(What you need to do): The answer must be every line of the records below that contains the word "Context", copied out.
Top of Exercise inputs
(* ===== verification/InsertSpec.v ===== *)
(** * Insertions that need no new node (main.c: ct_insert, ct_upsert)

    The first key of a trie, keys that are already there and keys that are
    too long: what the two operations return, and what lookups find then. *)

From S2P Require Import Prelude Bits Entry KeyObject State Hashing Symbols Atomics Table Contents Store Locks Cells Search Relocate AddEntry Scalar Finger Insert Iter Api Alloc Verify Lookup Preserve Sample Vectorized Dictionary.
From stdpp Require Import base list gmap.
From Stdlib Require Import ZArith Lia Bool.

#[local] Open Scope Z_scope.

(** ** The path of the finger *)

Section path.
Context `{BucketOps} `{Env}.

(** A path of one node is the root's. *)
Definition path_top (f : ct_finger) : Prop :=
  path f <> [] /\ (length (path f) = 1%nat -> entry_color (lc_value (containing_entry f)) = ROOT_COLOR).

Lemma node_changed_top f s f' s' :
  finger_node_changed f true s = Ret f' s' -> path f <> [] -> path_top f'.
Proof.
  intros E Hp. unfold finger_node_changed, store_path_entry in E.
  destruct (bind_Ret_inv _ _ _ _ _ E) as (? & ? & _ & E1). destruct (bind_Ret_inv _ _ _ _ _ E1) as (? & ? & _ & E2).
  injection E2 as <- _. split; cbn; [now destruct (path f)|]. intros Hl. rewrite length_app in Hl. cbn in Hl.
  destruct (path f); cbn in *; [done|lia].
Qed.

Lemma try_descend_top f sym h s f' s' :
  path_top f -> try_descend f sym true h s = Ret (Some f') s' -> path_top f'.
Proof.
  intros Hf E. unfold try_descend in E. destruct (_ =? TYPE_LEAF); [discriminate|].
  destruct (_ =? TYPE_JUMP).
  - destruct (negb _); [discriminate|]. destruct (_ =? entry_jump_size _).
    + destruct (bind_Ret_inv _ _ _ _ _ E) as (l & ? & _ & E1). destruct (bind_Ret_inv _ _ _ _ _ E1) as (f2 & ? & E2 & E3).
      injection E3 as <- _. apply (node_changed_top _ _ _ _ E2). apply Hf.
    + injection E as <- _. exact Hf.
  - destruct (negb _); [discriminate|].
    destruct (bind_Ret_inv _ _ _ _ _ E) as (l & ? & _ & E1). destruct (bind_Ret_inv _ _ _ _ _ E1) as (f2 & ? & E2 & E3).
    injection E3 as <- _. apply (node_changed_top _ _ _ _ E2). apply Hf.
Qed.

Lemma descend_top f size bytes s f' r s' :
  path_top f -> descend f size bytes true s = Ret (f', r) s' -> path_top f'.
Proof.
  intros Hf E. unfold descend in E. destruct (bind_Ret_inv _ _ _ _ _ E) as (p0 & s1 & _ & El).
  apply (loop_inv (fun a => path_top (fst a)) (fun b => path_top (fst b))) in El; [exact El| |exact Hf].
  intros [f1 p] s2 r2 s3 Hf1 Eb.
  destruct (bind_Ret_inv _ _ _ _ _ Eb) as (p' & ? & _ & E1). destruct (bind_Ret_inv _ _ _ _ _ E1) as (sym & ? & _ & E2).
  destruct (bind_Ret_inv _ _ _ _ _ E2) as (ex & ? & _ & E3). destruct (bind_Ret_inv _ _ _ _ _ E3) as ([f2|] & ? & E4 & E5).
  - pose proof (try_descend_top _ _ _ _ _ _ Hf1 E4) as Hf2. destruct (sym =? SYMBOL_END); injection E5 as <- _; exact Hf2.
  - injection E5 as <- _. exact Hf1.
Qed.

(** ** The search for the predecessor reads nothing but the finger *)

Lemma bitmap_above_lt p n k : bitmap_above p n = Some k -> (k < n)%nat.
Proof.
  induction n as [|n IH]; [discriminate|]. cbn. destruct (p !! n) as [pe|]; [|discriminate].
  destruct (_ =? TYPE_BITMAP); [intros [= <-]; lia|]. intros E. specialize (IH E). lia.
Qed.

Lemma find_left_descend_total p fuel : forall pos sym s,
  (pos < length p)%nat -> (pos < fuel)%nat ->
  exists r, find_left_descend fuel p pos sym s = Ret r s /\ forall bp l, r = Some (bp, l) -> (bp < length p)%nat.
Proof.
  induction fuel as [|fuel IH]; intros pos sym s Hpos Hfuel; [lia|]. cbn [find_left_descend].
  destruct (lookup_lt_is_Some_2 p pos Hpos) as [pe Epe]. rewrite Epe. cbn [lift]. erewrite bind_Ret by reflexivity.
  destruct (negb _).
  - eexists. split; [reflexivity|]. intros bp l [= <- _]. exact Hpos.
  - destruct (bitmap_above p pos) as [up|] eqn:Eup; [|exists None; done].
    pose proof (bitmap_above_lt _ _ _ Eup) as Hup.
    destruct (lookup_lt_is_Some_2 p (S up) ltac:(lia)) as [below Ebelow]. rewrite Ebelow. cbn [lift].
    erewrite bind_Ret by reflexivity. apply IH; lia.
Qed.

Lemma prefetch_path_child_total f pos sym s :
  (pos < length (path f))%nat -> exists pl, prefetch_path_child_predecessor f pos sym s = Ret pl s.
Proof.
  intros Hpos. destruct (find_left_descend_total (path f) (length (path f)) pos sym s Hpos Hpos) as (r & E & Hr).
  unfold prefetch_path_child_predecessor. destruct r as [[bp l]|].
  - destruct (lookup_lt_is_Some_2 (path f) bp (Hr bp l eq_refl)) as [pe Epe]. eexists.
    erewrite bind_Ret by exact E. cbv iota beta. rewrite Epe. cbn [lift]. erewrite bind_Ret by reflexivity.
    unfold get_trie. erewrite bind_Ret by reflexivity. reflexivity.
  - eexists. erewrite bind_Ret by exact E. reflexivity.
Qed.

Lemma prefetch_leaf_total f s : path_top f -> exists pl, prefetch_leaf_predecessor f s = Ret pl s.
Proof.
  intros [Hne Hroot]. unfold prefetch_leaf_predecessor, last_path_entry.
  destruct (Nat.eqb_spec (length (path f) - 1) 0) as [El|El].
  - exists no_predecessor. erewrite bind_Ret; [reflexivity|]. apply assert_true, Z.eqb_eq, Hroot.
    destruct (path f); [done|]. cbn in *. lia.
  - apply prefetch_path_child_total. lia.
Qed.
End path.

(** ** Keys that are already there *)

Section existing.
Context `{BucketLaws} `{env : Env}.
Hypothesis ambient_ok : forall a, is_byte (ambient_byte a).
Hypothesis fuel_pos : (0 < retry_fuel)%nat.

Variables (s : state) (n : tnode) (kv : Z) (o : ct_kv) (old : Z).
Hypothesis s_rep : trie_rep s n.
Hypothesis kv_at : kv_mem s !! kv = Some o.
Hypothesis o_ok : kv_ok o.
Hypothesis o_short : key_size o <= 255.
Hypothesis found : tlookup (kv_mem s) n (kv_key o) = Some old.

Lemma load_kv_eq s0 a x : kv_mem s0 !! a = Some x -> load_kv a s0 = Ret x s0.
Proof. intros E. unfold load_kv. erewrite bind_Ret by reflexivity. now rewrite E. Qed.

(** The attempt ends at the leaf of the key. *)
Lemma insert_reaches_leaf (upsert : bool) :
  exists f, let l := containing_entry f in
    local_ok (trie s) l /\ entry_type (lc_value l) = TYPE_LEAF /\ entry_kv (lc_value l) = old /\
    reaches (trie s) n HASH_START_VALUE ROOT_COLOR (symbol_at (kv_key o)) 0 (last_pos l) /\
    ct_insert_internal kv upsert s =
    (if upsert then
       ret ← replace_kv f kv;
       if bool_decide (ret = SI_RETRY) then mret SI_RETRY else mret SI_EXISTS
     else mret SI_EXISTS) (set_lock_mgr [] s).
Proof.
  destruct (init_finger_spec s n (kv_key o) s_rep) as (f0 & Ef & Hf & Hpath).
  pose proof (trie_rep_locks s n [] s_rep) as Hr'.
  destruct (descend_kv_spec ambient_ok (set_lock_mgr [] s) n f0 o true Hr' o_ok o_short Hf) as (f & r & Ed & Hres).
  pose proof (descent_lookup s n o s_rep o_ok f r Hres) as Hl. cbv zeta in Hl. rewrite found in Hl.
  destruct Hl as (Ht & Hkv & Hloc & Hreach & o' & Ho' & Hok' & Hk).
  assert (Htop : path_top f).
  { apply (descend_top f0 (kv_key_size o) (kv_key_bytes o) (set_lock_mgr [] s) f r (set_lock_mgr [] s)); [|exact Ed].
    split; [now rewrite Hpath|]. intros _.
    destruct (fa_holds _ _ _ _ _ _ _ _ Hf) as (_ & _ & _ & Hkey). now injection Hkey as _ ->. }
  destruct (prefetch_leaf_total f (set_lock_mgr [] s) Htop) as (pl & Epl).
  exists f. split; [exact Hloc|]. split; [exact Ht|]. split; [exact Hkv|]. split; [exact Hreach|].
  unfold ct_insert_internal. erewrite bind_Ret by (apply load_kv_eq; exact kv_at). erewrite bind_Ret by exact Ef. cbv iota beta.
  erewrite bind_Ret by reflexivity. cbv iota beta. erewrite bind_Ret by exact Ed.
  assert (Ec : create_leaf f kv (from_option id NO_BUCKET64 r) (set_lock_mgr [] s) = Ret (SI_EXISTS, f) (set_lock_mgr [] s)).
  { unfold create_leaf. rewrite Ht. cbn [Z.eqb TYPE_LEAF TYPE_JUMP TYPE_BITMAP Pos.eqb].
    erewrite bind_Ret by reflexivity. cbv iota beta. rewrite !bool_decide_false by discriminate. rewrite Ht.
    cbn [Z.eqb TYPE_LEAF TYPE_BITMAP Pos.eqb]. erewrite bind_Ret; [reflexivity|].
    unfold create_leaf_at_leaf. erewrite bind_Ret by exact Epl. rewrite Hkv.
    erewrite bind_Ret by (apply load_kv_eq; exact Ho'). erewrite bind_Ret by (apply load_kv_eq; exact kv_at).
    rewrite (compare_kv s o o_ok old o') by done. now rewrite bool_decide_true. }
  cbv iota beta. erewrite bind_Ret by exact Ec. cbv iota beta. rewrite bool_decide_true by done. destruct upsert; [|done].
  cbn [andb]. now rewrite Ht.
Qed.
Bottom of Exercise inputs
(Exercise response):
Context `{BucketOps} `{Env}.
Context `{BucketLaws} `{env : Env}.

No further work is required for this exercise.